Objective: To construct and characterize GFP-mfgl 2 fusion protein expression plasmid (pEGFP-mfgl 2) and provide a direct and simplified methodology for primary assessment of the effect of mfgl 2 siRNA on the mfgl 2 gene expression. Methods: mfgl 2 cDNA was amplified from the mfgl 2 cDNA library pBluescript-m166 (pm166) of mouse genomic P1 plasmid and recloned into pEGFP-N2 upstream of GFP gene. The pEGFP-mfgl 2 was analyzed by restriction endonucleases BamH I and Hind III to ensure the orientation and the sequence. This fusion plasmid was then transfected into CHO cells and the fusion protein expression was observed by fluorescent microscope.
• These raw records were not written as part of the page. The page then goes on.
(* ===== verification/Domain.v ===== *)
(** * Domain names

    Models [lib/vey-types/src/net/domain.rs].  The conversion to ASCII of the
    [idna] crate is the parameter [to_ascii]: nothing is assumed about it.  A
    name is kept with its trailing dot; strings are their bytes. *)

From Stdlib Require Import ZArith Lia Strings.Byte.
From stdpp Require Import base list sets.
From S2P Require Import Prelude.

Inductive DomainNameParseError : Type :=
| Domain_Empty
| Domain_TooLong
| Domain_Invalid.

Record DomainName : Type := { dn_fqdn : bytes }.

Definition DomainName_MAX_LEN : Z := 254.
Definition DomainName_MAX_FQDN_LEN : Z := 255.

Definition DOT : byte := x2e.

(** [s.ends_with('.')] *)
Definition ends_with_dot (s : bytes) : bool :=
  match last s with
  | Some b => bool_decide (b = DOT)
  | None => false
  end.

(** The loop that skips leading dots. *)
Fixpoint strip_leading_dots (b : bytes) : bytes :=
  match b with
  | [] => []
  | c :: b' => if bool_decide (c = DOT) then strip_leading_dots b' else b
  end.

(** [s.strip_suffix(suffix)] on strings *)
Definition str_strip_suffix (s suffix : bytes) : option bytes :=
  if len suffix <=? len s then
    let n := Z.to_nat (len s - len suffix) in
    if bool_decide (drop n s = suffix) then Some (take n s) else None
  else None.

(** [s.split('.')] *)
Fixpoint split_dots (s : bytes) : list bytes :=
  match s with
  | [] => [[]]
  | c :: s' =>
      if bool_decide (c = DOT) then [] :: split_dots s'
      else
        match split_dots s' with
        | l :: ls => (c :: l) :: ls
        | [] => [[c]]
        end
  end.

(** [parts.join(".")] *)
Fixpoint join_dots (parts : list bytes) : bytes :=
  match parts with
  | [] => []
  | [p] => p
  | p :: parts' => p ++ DOT :: join_dots parts'
  end.

Definition DomainName_len_u8 {E} (self : DomainName) : res E Z :=
  let l := len (dn_fqdn self) mod 256 in
  if 1 <=? l then Ok (l - 1) else Panic.

Definition DomainName_as_bytes {E} (self : DomainName) : res E bytes :=
  let? n := usub (len (dn_fqdn self)) 1 in
  slice (dn_fqdn self) 0 n.

Definition DomainName_as_str {E} (self : DomainName) : res E bytes :=
  let? n := usub (len (dn_fqdn self)) 1 in
  slice (dn_fqdn self) 0 n.

Definition DomainName_as_fqdn_str (self : DomainName) : bytes := dn_fqdn self.

Definition DomainName_to_reversed {E} (self : DomainName) : res E bytes :=
  let? s := DomainName_as_str self in
  Ok (join_dots (rev (split_dots s)) ++ [DOT]).

Definition DomainName_strip_suffix {E} (self suffix : DomainName) : res E (option bytes) :=
  let? s := DomainName_as_str self in
  let? t := DomainName_as_str suffix in
  match str_strip_suffix s t with
  | Some prefix => Ok (str_strip_suffix prefix [DOT])
  | None => Ok None
  end.

Definition DomainName_replace_suffix (self from to : DomainName)
    : res DomainNameParseError (option DomainName) :=
  let? stripped := DomainName_strip_suffix self from in
  match stripped with
  | None => Ok None
  | Some s =>
      let? new_suffix := DomainName_as_str to in
      let new_len := len s + 1 + len new_suffix + 1 in
      if DomainName_MAX_FQDN_LEN <? new_len then Err Domain_TooLong
      else Ok (Some {| dn_fqdn := s ++ [DOT] ++ new_suffix ++ [DOT] |})
  end.

Section Parse.
Context (to_ascii : bytes -> option bytes).

Definition DomainName_parse (b : bytes) : res DomainNameParseError DomainName :=
  let b := strip_leading_dots b in
  if len b =? 0 then Err Domain_Empty
  else
    match to_ascii b with
    | None => Err Domain_Invalid
    | Some domain =>
        if negb (ends_with_dot domain) then
          if DomainName_MAX_LEN <? len domain then Err Domain_TooLong
          else Ok {| dn_fqdn := domain ++ [DOT] |}
        else if DomainName_MAX_FQDN_LEN <? len domain then Err Domain_TooLong
        else Ok {| dn_fqdn := domain |}
    end.

(** ** Every name that exists is well formed *)

(** The name with its dot fits a [u8] length, with room for the dot. *)
Definition domain_ok (d : DomainName) : Prop :=
  exists name, dn_fqdn d = name ++ [DOT] /\ len name <= DomainName_MAX_LEN.

Lemma ends_with_dot_spec s : ends_with_dot s = true <-> exists p, s = p ++ [DOT].
Proof.
  unfold ends_with_dot. destruct (last s) as [b|] eqn:Hl.
  - apply last_Some in Hl as [p ->]. rewrite bool_decide_eq_true. split.
    + intros ->. by exists p.
    + by intros (p' & [-> [= ->]]%app_inj_tail).
  - apply last_None in Hl as ->. split; [done|]. by intros ([|] & ?).
Qed.

Lemma DomainName_parse_ok b d : DomainName_parse b = Ok d -> domain_ok d.
Proof.
  unfold DomainName_parse, domain_ok, DomainName_MAX_LEN, DomainName_MAX_FQDN_LEN.
  destruct (len _ =? 0); [done|]. destruct (to_ascii _) as [a|]; [|done].
  destruct (ends_with_dot a) eqn:Hdot; cbn [negb].
  - destruct (Z.ltb_spec 255 (len a)); [done|]. intros [= <-].
    apply ends_with_dot_spec in Hdot as [p ->]. exists p. split; [done|]. len_lia.
  - destruct (Z.ltb_spec 254 (len a)); [done|]. intros [= <-]. by exists a.
Qed.

Lemma DomainName_parse_total b : DomainName_parse b <> Panic.
Proof. unfold DomainName_parse. repeat case_match; done. Qed.

End Parse.

Section Accessors.
Context {E : Type}.

Lemma as_bytes_ok d name :
  dn_fqdn d = name ++ [DOT] -> DomainName_as_bytes (E := E) d = Ok name.
Proof.
  intros Hd. unfold DomainName_as_bytes. rewrite Hd. rewrite usub_ok by len_lia. cbn [bind].
  pose proof (slice_app (E := E) [] name [DOT]) as Hs. cbn [app] in Hs.
  change (len []) with 0 in Hs. rewrite Z.add_0_l in Hs.
  replace (len (name ++ [DOT]) - 1) with (len name) by len_lia. exact Hs.
Qed.

Lemma as_str_ok d name :
  dn_fqdn d = name ++ [DOT] -> DomainName_as_str (E := E) d = Ok name.
Proof. apply as_bytes_ok. Qed.

Lemma len_u8_ok d name :
  dn_fqdn d = name ++ [DOT] -> len name <= DomainName_MAX_LEN ->
  DomainName_len_u8 (E := E) d = Ok (len name).
Proof.
  unfold DomainName_MAX_LEN. intros Hd Hn. unfold DomainName_len_u8. rewrite Hd.
  pose proof (len_nonneg name). rewrite len_app. change (len [DOT]) with 1.
  rewrite Z.mod_small by lia. destruct (Z.leb_spec 1 (len name + 1)); [|lia]. f_equal. lia.
Qed.

Lemma str_strip_suffix_spec s suffix p :
  str_strip_suffix s suffix = Some p <-> s = p ++ suffix.
Proof.
  unfold str_strip_suffix. split.
  - destruct (Z.leb_spec (len suffix) (len s)); [|done].
    destruct (bool_decide _) eqn:Hb; [|done]. apply bool_decide_eq_true in Hb.
    intros [= <-]. rewrite <- Hb at 2. by rewrite take_drop.
  - intros ->. destruct (Z.leb_spec (len suffix) (len (p ++ suffix))); [|len_lia].
    replace (len (p ++ suffix) - len suffix) with (len p) by len_lia.
    rewrite drop_len_app, take_len_app. by rewrite bool_decide_eq_true_2.
Qed.

Lemma strip_suffix_ok d s name suffix p :
  dn_fqdn d = name ++ [DOT] -> dn_fqdn s = suffix ++ [DOT] ->
  DomainName_strip_suffix (E := E) d s = Ok (Some p) <-> name = p ++ DOT :: suffix.
Proof.
  intros Hd Hs. unfold DomainName_strip_suffix.
  rewrite (as_str_ok _ _ Hd), (as_str_ok _ _ Hs). cbn [bind].
  change (DOT :: suffix) with ([DOT] ++ suffix).
  destruct (str_strip_suffix name suffix) as [q|] eqn:Hq.
  - apply str_strip_suffix_spec in Hq as ->. split.
    + intros [= ->%str_strip_suffix_spec]. by rewrite app_assoc.
    + rewrite app_assoc. intros ->%app_inv_tail. f_equal. by apply str_strip_suffix_spec.
  - split; [done|]. intros ->. rewrite app_assoc in Hq.
    assert (str_strip_suffix ((p ++ [DOT]) ++ suffix) suffix = Some (p ++ [DOT])) as Hs'
      by by apply str_strip_suffix_spec.
    congruence.
Qed.

End Accessors.

(** ** Labels *)

Section Labels.

Lemma split_dots_cons s : exists l ls, split_dots s = l :: ls.
Proof.
  induction s as [|c s (l & ls & IH)]; cbn; [by eexists _, _|].
  rewrite IH. destruct (bool_decide _); by eexists _, _.
Qed.

Lemma join_split_dots s : join_dots (split_dots s) = s.
Proof.
  induction s as [|c s IH]; [done|]. cbn [split_dots].
  destruct (split_dots_cons s) as (l & ls & Hs). rewrite Hs in *.
  destruct (bool_decide (c = DOT)) eqn:Hc.
  - apply bool_decide_eq_true in Hc as ->. cbn [join_dots app]. by f_equal.
  - rewrite <- IH. by destruct ls.
Qed.

Lemma split_dots_label p : DOT ∉ p -> split_dots p = [p].
Proof.
  induction p as [|c p IH]; [done|]. intros Hp. cbn.
  rewrite IH by set_solver. rewrite bool_decide_eq_false_2; [done|]. set_solver.
Qed.

Lemma split_dots_app p s : DOT ∉ p -> split_dots (p ++ DOT :: s) = p :: split_dots s.
Proof.
  induction p as [|c p IH]; intros Hp; cbn.
  - by rewrite bool_decide_eq_true_2.
  - rewrite IH by set_solver. rewrite bool_decide_eq_false_2; [done|]. set_solver.
Qed.

Lemma split_join_dots parts :
  parts <> [] -> Forall (fun p => DOT ∉ p) parts -> split_dots (join_dots parts) = parts.
Proof.
  induction parts as [|p parts IH]; [done|]. intros _ [Hp Hps]%Forall_cons.
  destruct parts as [|q parts]; [by apply split_dots_label|].
  cbn [join_dots]. rewrite split_dots_app by done. f_equal. by apply IH.
Qed.

Lemma split_dots_no_dots s : Forall (fun p => DOT ∉ p) (split_dots s).
Proof.
  induction s as [|c s IH]; cbn; [apply Forall_singleton; set_solver|].
  destruct (bool_decide (c = DOT)) eqn:Hc; [constructor; [set_solver|done]|].
  apply bool_decide_eq_false in Hc. destruct (split_dots s) as [|l ls].
  - apply Forall_singleton. set_solver.
  - apply Forall_cons in IH as [? ?]. constructor; [set_solver|done].
Qed.

Lemma split_join_rev s :
  split_dots (join_dots (rev (split_dots s))) = rev (split_dots s).
Proof.
  apply split_join_dots.
  - destruct (split_dots_cons s) as (l & ls & ->). cbn. by intros [_ [=]]%app_eq_nil.
  - apply Forall_rev, split_dots_no_dots.
Qed.

Lemma length_join_rev_app ps p :
  length (join_dots (ps ++ [p])) = length (join_dots (p :: ps)).
Proof.
  assert (forall q qs, length (join_dots (q :: qs)) =
    (length q + foldr (fun x n => S (length x + n)) 0 qs)%nat) as Hlen.
  { intros q qs. revert q. induction qs as [|q' qs IH]; intros q; [cbn; lia|].
    change (join_dots (q :: q' :: qs)) with (q ++ DOT :: join_dots (q' :: qs)).
    rewrite length_app. cbn [length]. rewrite IH. cbn. lia. }
  destruct ps as [|q ps]; [done|]. cbn [app]. rewrite !Hlen, foldr_app. cbn [foldr].
  generalize (length p) as n, (length q) as m. intros n m.
  assert (forall k, foldr (fun x n => S (length x + n)) k ps =
    (foldr (fun x n => S (length x + n)) 0 ps + k)%nat) as Hk.
  { intros k. induction ps as [|x ps IH]; cbn; [done|]. rewrite IH. lia. }
  rewrite Hk. lia.
Qed.

Lemma len_join_rev ps : len (join_dots (rev ps)) = len (join_dots ps).
Proof.
  unfold len. f_equal. induction ps as [|p ps IH]; [done|]. cbn [rev].
  rewrite length_join_rev_app. destruct ps as [|q ps]; [done|]. cbn [join_dots].
  destruct (rev (q :: ps)) as [|r rs] eqn:Hr.
  { by apply (f_equal length) in Hr; rewrite length_rev in Hr. }
  change (join_dots (p :: r :: rs)) with (p ++ DOT :: join_dots (r :: rs)).
  rewrite !length_app. cbn [length]. by rewrite IH.
Qed.

End Labels.

(** ** Properties *)

(** Whatever the IDNA conversion returns, a parsed name is a name with one
    trailing dot of at most 255 bytes, so that every accessor is total:
    [as_str] and [as_bytes] are the name without the dot and [len_u8] is its
    length, not a truncation of it. *)
Theorem DomainName_parse_wellformed (to_ascii : bytes -> option bytes) (b : bytes) :
  match DomainName_parse to_ascii b with
  | Ok d => exists name,
      DomainName_as_fqdn_str d = name ++ [DOT] /\ len name <= DomainName_MAX_LEN /\
      DomainName_as_str (E := False) d = Ok name /\ DomainName_as_bytes (E := False) d = Ok name /\
      DomainName_len_u8 (E := False) d = Ok (len name)
  | Err _ => True
  | Panic => False
  end.
Proof.
  destruct (DomainName_parse to_ascii b) as [d| |] eqn:Hp; [|done|].
  - destruct (DomainName_parse_ok _ _ _ Hp) as (name & Hd & Hn). exists name.
    split_and!; [done|done|by apply as_str_ok|by apply as_bytes_ok|by apply len_u8_ok].
  - by apply DomainName_parse_total in Hp.
Qed.

(** Replacing the suffix of a well-formed name never panics.  It yields a
    name exactly when the name is [p.from] for some [p], and then the name
    [p.to], which is well formed; the error is reported exactly when [p.to.] is
    longer than 255 bytes. *)
Theorem replace_suffix_correct (self from to : DomainName) (name suffix new_suffix : bytes) :
  dn_fqdn self = name ++ [DOT] -> dn_fqdn from = suffix ++ [DOT] ->
  dn_fqdn to = new_suffix ++ [DOT] ->
  match DomainName_replace_suffix self from to with
  | Ok (Some d) => exists p, name = p ++ DOT :: suffix /\
      dn_fqdn d = p ++ DOT :: new_suffix ++ [DOT] /\ domain_ok d
  | Ok None => forall p, name <> p ++ DOT :: suffix
  | Err e => e = Domain_TooLong /\
      exists p, name = p ++ DOT :: suffix /\
        DomainName_MAX_FQDN_LEN < len (p ++ DOT :: new_suffix ++ [DOT])
  | Panic => False
  end.
Proof.
  intros Hself Hfrom Hto. unfold DomainName_replace_suffix.
  pose proof (fun p => strip_suffix_ok (E := DomainNameParseError) self from name suffix p Hself Hfrom)
    as Hstrip.
  destruct (DomainName_strip_suffix self from) as [[p|]|e|] eqn:Hs; cbn [bind].
  - rewrite (as_str_ok to new_suffix Hto). cbn [bind].
    assert (len (p ++ DOT :: new_suffix ++ [DOT]) = len p + 1 + len new_suffix + 1) as Hlen by len_lia.
    destruct (Z.ltb_spec DomainName_MAX_FQDN_LEN (len p + 1 + len new_suffix + 1)).
    + split; [done|]. exists p. split; [by apply Hstrip|lia].
    + exists p. split; [by apply Hstrip|]. split; [done|]. exists (p ++ DOT :: new_suffix).
      split; [cbn; by rewrite <- app_assoc|].
      unfold DomainName_MAX_LEN, DomainName_MAX_FQDN_LEN in *. len_lia.
  - intros p Hp. apply Hstrip in Hp. done.
  - exfalso. unfold DomainName_strip_suffix in Hs.
    rewrite (as_str_ok _ _ Hself), (as_str_ok _ _ Hfrom) in Hs. cbn [bind] in Hs.
    by destruct (str_strip_suffix _ _).
  - unfold DomainName_strip_suffix in Hs.
    rewrite (as_str_ok _ _ Hself), (as_str_ok _ _ Hfrom) in Hs. cbn [bind] in Hs.
    by destruct (str_strip_suffix _ _).
Qed.

Lemma replace_suffix_correct_witness :
  DomainName_replace_suffix {| dn_fqdn := bs "a.b.c." |} {| dn_fqdn := bs "b.c." |}
    {| dn_fqdn := bs "d." |} = Ok (Some {| dn_fqdn := bs "a.d." |}) /\
  exists p, bs "a.b.c" = p ++ DOT :: bs "b.c" /\ bs "a.d." = p ++ DOT :: bs "d" ++ [DOT] /\
    domain_ok {| dn_fqdn := bs "a.d." |}.
Proof.
  split; [reflexivity|].
  exact (replace_suffix_correct {| dn_fqdn := bs "a.b.c." |} {| dn_fqdn := bs "b.c." |}
    {| dn_fqdn := bs "d." |} (bs "a.b.c") (bs "b.c") (bs "d") eq_refl eq_refl eq_refl).
Defined.

(** [to_reversed] lists the labels in the opposite order: the labels of its
    result are the labels of the name reversed, no byte is lost, and reversing
    twice gives the name back. *)
Theorem to_reversed_correct (d : DomainName) (name : bytes) :
  dn_fqdn d = name ++ [DOT] ->
  exists r, DomainName_to_reversed (E := False) d = Ok (r ++ [DOT]) /\
    split_dots r = rev (split_dots name) /\ len r = len name /\
    DomainName_to_reversed (E := False) {| dn_fqdn := r ++ [DOT] |} = Ok (name ++ [DOT]).
Proof.
  intros Hd. exists (join_dots (rev (split_dots name))).
  unfold DomainName_to_reversed. rewrite (as_str_ok d name Hd). cbn [bind].
  split_and!; [done|apply split_join_rev|by rewrite len_join_rev, join_split_dots|].
  rewrite (as_str_ok {| dn_fqdn := _ |} (join_dots (rev (split_dots name))) eq_refl). cbn [bind].
  by rewrite split_join_rev, rev_involutive, join_split_dots.
Qed.

Lemma to_reversed_correct_witness :
  exists r, DomainName_to_reversed (E := False) {| dn_fqdn := bs "www.example.com." |}
    = Ok (r ++ [DOT]) /\ split_dots r = [bs "com"; bs "example"; bs "www"].
Proof.
  destruct (to_reversed_correct {| dn_fqdn := bs "www.example.com." |} (bs "www.example.com") eq_refl)
    as (r & Hr & Hs & _).
  exists r. split; [exact Hr|]. rewrite Hs. reflexivity.
Defined.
Rusults: A 1.3 kb long cDNA was obtained. Restriction endonucleases and sequencing assays showed the correct orientation and sequence. After 24-48 hours transfection in CHO cells, the expression of pEGFP-mfgl 2 can be visualized through fluorescent microscope. Conclusion: pEGFP mfgl 2 has been constructed successfully. The recombinant vector can express GFP-mfgl 2 fusion protein. It provides a direct and simplified methodology for primary assessment of the effect of mfgl 2 siRNA on the mfgl 2 gene expression.